Work instructions: Starting at the line that contains "Definition O_RDWR : Z := 0x002." in the listing below, write out every line word for word until you have written the line that contains "l_elf : Z; l_ph".

Supplied information:
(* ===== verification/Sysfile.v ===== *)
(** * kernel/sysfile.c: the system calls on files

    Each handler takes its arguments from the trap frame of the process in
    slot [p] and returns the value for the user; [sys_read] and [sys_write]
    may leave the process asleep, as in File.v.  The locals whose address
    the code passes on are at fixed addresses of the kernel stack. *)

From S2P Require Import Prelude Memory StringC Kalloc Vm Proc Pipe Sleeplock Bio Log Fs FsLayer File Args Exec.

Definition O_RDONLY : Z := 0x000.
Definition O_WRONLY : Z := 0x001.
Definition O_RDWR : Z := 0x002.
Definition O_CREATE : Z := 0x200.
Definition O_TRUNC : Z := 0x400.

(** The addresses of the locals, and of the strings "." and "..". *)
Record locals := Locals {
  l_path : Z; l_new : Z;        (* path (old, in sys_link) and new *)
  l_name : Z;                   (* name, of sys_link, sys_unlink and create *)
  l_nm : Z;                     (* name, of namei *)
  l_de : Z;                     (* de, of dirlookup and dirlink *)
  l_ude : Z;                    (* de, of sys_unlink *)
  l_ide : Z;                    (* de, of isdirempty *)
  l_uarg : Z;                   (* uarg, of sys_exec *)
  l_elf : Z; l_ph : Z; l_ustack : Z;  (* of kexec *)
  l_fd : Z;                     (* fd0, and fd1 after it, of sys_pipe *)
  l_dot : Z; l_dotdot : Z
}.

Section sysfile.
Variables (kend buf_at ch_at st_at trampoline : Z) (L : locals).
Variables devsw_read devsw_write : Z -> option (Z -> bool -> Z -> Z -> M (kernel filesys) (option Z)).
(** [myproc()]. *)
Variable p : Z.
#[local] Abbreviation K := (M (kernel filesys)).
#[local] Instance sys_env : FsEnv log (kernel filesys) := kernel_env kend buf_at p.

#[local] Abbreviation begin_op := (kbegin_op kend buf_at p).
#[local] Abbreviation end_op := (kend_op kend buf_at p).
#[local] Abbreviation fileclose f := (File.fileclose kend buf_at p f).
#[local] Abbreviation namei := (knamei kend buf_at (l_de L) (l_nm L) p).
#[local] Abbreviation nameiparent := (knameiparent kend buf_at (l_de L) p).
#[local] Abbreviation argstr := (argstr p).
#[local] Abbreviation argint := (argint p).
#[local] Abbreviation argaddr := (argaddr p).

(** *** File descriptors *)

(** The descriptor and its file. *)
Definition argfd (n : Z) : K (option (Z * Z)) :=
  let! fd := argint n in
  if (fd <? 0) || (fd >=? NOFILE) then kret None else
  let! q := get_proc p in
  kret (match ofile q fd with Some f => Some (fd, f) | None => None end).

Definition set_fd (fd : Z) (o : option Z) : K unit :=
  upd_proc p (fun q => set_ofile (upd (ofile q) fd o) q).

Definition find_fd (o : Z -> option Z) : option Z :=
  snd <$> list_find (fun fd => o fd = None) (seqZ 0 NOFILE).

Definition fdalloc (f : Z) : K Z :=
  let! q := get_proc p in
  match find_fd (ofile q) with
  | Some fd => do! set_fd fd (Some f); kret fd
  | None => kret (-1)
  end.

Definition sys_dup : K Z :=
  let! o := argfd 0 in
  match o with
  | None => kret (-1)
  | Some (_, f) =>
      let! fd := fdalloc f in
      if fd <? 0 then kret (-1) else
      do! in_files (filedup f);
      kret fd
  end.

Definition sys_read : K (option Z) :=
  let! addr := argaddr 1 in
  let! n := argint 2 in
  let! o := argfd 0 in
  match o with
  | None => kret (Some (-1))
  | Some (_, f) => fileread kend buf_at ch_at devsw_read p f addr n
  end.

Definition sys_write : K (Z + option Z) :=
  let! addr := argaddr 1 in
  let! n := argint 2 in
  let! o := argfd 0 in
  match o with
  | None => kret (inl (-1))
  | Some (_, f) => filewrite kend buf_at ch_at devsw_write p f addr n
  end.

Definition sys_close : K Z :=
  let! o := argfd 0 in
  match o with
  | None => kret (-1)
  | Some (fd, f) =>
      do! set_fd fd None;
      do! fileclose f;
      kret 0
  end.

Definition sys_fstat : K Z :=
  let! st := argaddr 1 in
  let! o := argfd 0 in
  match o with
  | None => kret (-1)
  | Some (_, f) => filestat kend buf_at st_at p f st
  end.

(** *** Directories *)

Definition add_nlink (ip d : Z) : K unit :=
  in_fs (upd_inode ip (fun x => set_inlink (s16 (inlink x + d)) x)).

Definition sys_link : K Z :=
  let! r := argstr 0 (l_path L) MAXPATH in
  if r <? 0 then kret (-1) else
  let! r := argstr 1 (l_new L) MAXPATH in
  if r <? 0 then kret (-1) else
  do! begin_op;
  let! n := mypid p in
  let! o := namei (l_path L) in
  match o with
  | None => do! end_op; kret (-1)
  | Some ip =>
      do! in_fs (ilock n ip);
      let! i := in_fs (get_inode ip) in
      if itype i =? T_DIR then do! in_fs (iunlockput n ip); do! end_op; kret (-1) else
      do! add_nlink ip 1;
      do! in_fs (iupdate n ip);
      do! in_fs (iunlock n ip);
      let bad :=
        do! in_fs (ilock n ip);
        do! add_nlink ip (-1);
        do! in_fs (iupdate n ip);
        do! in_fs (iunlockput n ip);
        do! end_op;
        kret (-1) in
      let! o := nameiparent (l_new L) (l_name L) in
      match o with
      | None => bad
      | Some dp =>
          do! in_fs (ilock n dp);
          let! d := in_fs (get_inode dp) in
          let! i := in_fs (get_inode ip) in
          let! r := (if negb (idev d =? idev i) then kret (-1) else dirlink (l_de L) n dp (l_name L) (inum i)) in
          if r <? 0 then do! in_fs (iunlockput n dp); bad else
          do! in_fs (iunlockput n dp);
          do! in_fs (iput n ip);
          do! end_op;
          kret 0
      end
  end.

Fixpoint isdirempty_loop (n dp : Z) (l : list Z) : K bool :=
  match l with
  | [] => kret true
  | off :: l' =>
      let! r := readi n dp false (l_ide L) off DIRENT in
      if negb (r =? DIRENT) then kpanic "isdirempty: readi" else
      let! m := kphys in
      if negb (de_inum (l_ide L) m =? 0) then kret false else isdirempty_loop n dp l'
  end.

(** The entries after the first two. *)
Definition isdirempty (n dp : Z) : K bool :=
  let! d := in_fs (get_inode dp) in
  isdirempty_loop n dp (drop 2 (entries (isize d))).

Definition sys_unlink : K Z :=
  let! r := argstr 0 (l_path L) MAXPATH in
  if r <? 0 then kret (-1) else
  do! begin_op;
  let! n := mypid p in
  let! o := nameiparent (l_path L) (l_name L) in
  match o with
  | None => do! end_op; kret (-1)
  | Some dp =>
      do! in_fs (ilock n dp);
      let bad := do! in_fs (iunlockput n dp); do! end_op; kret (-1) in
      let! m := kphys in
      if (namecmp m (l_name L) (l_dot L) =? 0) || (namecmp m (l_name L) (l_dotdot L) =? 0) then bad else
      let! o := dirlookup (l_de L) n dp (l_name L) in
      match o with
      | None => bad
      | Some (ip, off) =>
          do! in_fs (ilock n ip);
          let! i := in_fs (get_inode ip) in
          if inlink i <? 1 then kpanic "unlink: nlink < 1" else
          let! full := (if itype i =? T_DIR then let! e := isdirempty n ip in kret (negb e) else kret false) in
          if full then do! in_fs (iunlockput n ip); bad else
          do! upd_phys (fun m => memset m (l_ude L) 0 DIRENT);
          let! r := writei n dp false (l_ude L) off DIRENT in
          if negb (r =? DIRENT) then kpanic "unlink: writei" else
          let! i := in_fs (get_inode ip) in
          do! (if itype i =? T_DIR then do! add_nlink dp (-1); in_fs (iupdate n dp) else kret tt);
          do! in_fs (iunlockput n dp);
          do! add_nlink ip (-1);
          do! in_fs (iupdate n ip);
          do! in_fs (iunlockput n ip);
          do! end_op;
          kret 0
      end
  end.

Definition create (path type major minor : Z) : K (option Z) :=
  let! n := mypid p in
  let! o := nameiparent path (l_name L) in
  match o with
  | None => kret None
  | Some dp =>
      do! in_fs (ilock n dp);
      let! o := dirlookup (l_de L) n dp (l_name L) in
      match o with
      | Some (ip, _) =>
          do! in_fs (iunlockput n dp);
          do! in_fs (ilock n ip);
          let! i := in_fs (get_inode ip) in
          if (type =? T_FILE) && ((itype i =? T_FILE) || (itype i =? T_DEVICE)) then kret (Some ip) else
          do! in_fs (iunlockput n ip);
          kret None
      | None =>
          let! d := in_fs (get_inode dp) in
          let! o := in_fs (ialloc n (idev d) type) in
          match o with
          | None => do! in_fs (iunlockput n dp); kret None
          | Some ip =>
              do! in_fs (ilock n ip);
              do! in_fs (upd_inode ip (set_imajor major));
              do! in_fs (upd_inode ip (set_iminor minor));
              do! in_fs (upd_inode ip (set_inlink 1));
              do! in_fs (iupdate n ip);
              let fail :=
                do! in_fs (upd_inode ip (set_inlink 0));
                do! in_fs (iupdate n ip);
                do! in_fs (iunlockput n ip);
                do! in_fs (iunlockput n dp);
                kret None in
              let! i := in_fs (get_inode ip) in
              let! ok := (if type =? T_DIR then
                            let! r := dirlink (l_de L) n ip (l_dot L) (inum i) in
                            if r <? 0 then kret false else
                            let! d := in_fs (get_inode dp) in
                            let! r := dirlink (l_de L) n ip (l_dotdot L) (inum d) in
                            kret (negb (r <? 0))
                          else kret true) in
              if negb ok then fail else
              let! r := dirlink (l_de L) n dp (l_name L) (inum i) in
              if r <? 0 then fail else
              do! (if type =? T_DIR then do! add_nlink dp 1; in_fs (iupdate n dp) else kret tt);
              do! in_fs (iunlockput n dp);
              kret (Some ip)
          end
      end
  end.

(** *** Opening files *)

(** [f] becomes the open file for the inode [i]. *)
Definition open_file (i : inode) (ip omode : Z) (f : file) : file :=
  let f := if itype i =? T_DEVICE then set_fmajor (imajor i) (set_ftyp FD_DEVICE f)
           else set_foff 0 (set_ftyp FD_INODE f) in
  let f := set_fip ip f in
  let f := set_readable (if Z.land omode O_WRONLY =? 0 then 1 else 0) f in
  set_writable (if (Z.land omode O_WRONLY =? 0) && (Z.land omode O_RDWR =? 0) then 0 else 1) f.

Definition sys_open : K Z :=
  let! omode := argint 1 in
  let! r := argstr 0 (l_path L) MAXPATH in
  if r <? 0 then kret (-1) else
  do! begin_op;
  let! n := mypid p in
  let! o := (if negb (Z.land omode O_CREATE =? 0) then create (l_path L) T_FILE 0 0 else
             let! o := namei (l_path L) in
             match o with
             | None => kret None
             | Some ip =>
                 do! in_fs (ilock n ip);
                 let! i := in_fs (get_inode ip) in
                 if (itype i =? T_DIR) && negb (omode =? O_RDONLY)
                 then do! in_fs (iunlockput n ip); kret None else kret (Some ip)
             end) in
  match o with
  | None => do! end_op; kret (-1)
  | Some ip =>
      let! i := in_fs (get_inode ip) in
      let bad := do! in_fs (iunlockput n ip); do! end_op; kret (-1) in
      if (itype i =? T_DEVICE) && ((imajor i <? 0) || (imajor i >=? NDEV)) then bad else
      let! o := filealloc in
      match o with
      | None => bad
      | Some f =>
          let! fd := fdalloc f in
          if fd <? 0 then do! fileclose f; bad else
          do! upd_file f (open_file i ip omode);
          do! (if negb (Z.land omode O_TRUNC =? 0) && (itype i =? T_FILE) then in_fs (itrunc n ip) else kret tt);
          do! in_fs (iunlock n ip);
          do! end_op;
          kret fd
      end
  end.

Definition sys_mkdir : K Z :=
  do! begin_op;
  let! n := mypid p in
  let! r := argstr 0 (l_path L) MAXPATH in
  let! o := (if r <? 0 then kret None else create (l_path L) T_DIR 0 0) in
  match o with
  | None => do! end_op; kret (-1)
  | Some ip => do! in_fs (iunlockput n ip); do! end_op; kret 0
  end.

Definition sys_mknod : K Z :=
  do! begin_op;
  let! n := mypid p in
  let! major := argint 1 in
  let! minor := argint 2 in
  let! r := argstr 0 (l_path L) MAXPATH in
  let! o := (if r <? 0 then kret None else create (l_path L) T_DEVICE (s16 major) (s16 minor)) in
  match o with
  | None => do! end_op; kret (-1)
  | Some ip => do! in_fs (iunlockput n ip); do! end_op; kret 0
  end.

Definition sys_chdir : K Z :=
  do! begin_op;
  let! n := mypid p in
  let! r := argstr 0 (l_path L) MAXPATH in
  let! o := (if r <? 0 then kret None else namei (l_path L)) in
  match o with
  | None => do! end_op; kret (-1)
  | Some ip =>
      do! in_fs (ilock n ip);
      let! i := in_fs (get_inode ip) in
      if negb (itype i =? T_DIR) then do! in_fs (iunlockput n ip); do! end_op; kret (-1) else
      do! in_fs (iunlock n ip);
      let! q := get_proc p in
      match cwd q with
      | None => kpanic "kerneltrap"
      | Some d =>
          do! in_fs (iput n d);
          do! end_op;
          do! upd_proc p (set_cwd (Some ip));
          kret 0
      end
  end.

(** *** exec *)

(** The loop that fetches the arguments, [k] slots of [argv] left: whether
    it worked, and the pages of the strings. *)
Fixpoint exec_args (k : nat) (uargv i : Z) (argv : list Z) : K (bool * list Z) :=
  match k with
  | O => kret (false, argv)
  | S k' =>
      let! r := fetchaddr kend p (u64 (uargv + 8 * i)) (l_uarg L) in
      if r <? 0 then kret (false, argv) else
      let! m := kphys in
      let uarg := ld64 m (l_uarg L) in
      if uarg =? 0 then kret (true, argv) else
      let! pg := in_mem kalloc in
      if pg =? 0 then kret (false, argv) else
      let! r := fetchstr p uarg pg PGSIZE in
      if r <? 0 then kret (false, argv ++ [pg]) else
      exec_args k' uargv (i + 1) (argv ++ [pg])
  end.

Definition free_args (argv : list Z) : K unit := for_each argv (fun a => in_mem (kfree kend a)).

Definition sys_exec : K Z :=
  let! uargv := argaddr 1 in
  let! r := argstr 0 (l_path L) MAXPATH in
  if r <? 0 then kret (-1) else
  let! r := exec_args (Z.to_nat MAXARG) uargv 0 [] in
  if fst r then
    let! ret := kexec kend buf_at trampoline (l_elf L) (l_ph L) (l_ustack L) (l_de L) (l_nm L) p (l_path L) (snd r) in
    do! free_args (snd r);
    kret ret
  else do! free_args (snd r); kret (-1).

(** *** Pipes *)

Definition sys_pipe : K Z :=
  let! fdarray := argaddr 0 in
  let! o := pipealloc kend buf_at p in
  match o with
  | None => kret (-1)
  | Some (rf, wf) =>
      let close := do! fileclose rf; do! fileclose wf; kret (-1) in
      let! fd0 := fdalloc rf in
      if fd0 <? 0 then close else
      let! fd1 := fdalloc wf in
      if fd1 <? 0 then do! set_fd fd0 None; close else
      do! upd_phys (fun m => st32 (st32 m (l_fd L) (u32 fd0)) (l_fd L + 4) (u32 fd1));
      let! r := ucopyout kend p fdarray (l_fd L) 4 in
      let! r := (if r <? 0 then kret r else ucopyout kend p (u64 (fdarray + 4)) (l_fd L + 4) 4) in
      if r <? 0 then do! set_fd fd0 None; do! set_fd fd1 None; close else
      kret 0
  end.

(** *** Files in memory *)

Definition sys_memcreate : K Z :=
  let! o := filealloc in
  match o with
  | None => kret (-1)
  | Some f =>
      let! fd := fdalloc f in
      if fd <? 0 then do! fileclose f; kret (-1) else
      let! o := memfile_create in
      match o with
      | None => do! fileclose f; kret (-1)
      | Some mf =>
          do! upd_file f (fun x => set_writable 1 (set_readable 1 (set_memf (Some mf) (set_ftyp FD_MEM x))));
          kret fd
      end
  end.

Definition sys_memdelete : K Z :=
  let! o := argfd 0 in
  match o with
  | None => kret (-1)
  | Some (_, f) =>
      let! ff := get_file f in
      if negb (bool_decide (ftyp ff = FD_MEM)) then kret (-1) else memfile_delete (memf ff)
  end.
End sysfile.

Answer to this exercise:
Definition O_RDWR : Z := 0x002.
Definition O_CREATE : Z := 0x200.
Definition O_TRUNC : Z := 0x400.

(** The addresses of the locals, and of the strings "." and "..". *)
Record locals := Locals {
  l_path : Z; l_new : Z;        (* path (old, in sys_link) and new *)
  l_name : Z;                   (* name, of sys_link, sys_unlink and create *)
  l_nm : Z;                     (* name, of namei *)
  l_de : Z;                     (* de, of dirlookup and dirlink *)
  l_ude : Z;                    (* de, of sys_unlink *)
  l_ide : Z;                    (* de, of isdirempty *)
  l_uarg : Z;                   (* uarg, of sys_exec *)
  l_elf : Z; l_ph : Z; l_ustack : Z;  (* of kexec *)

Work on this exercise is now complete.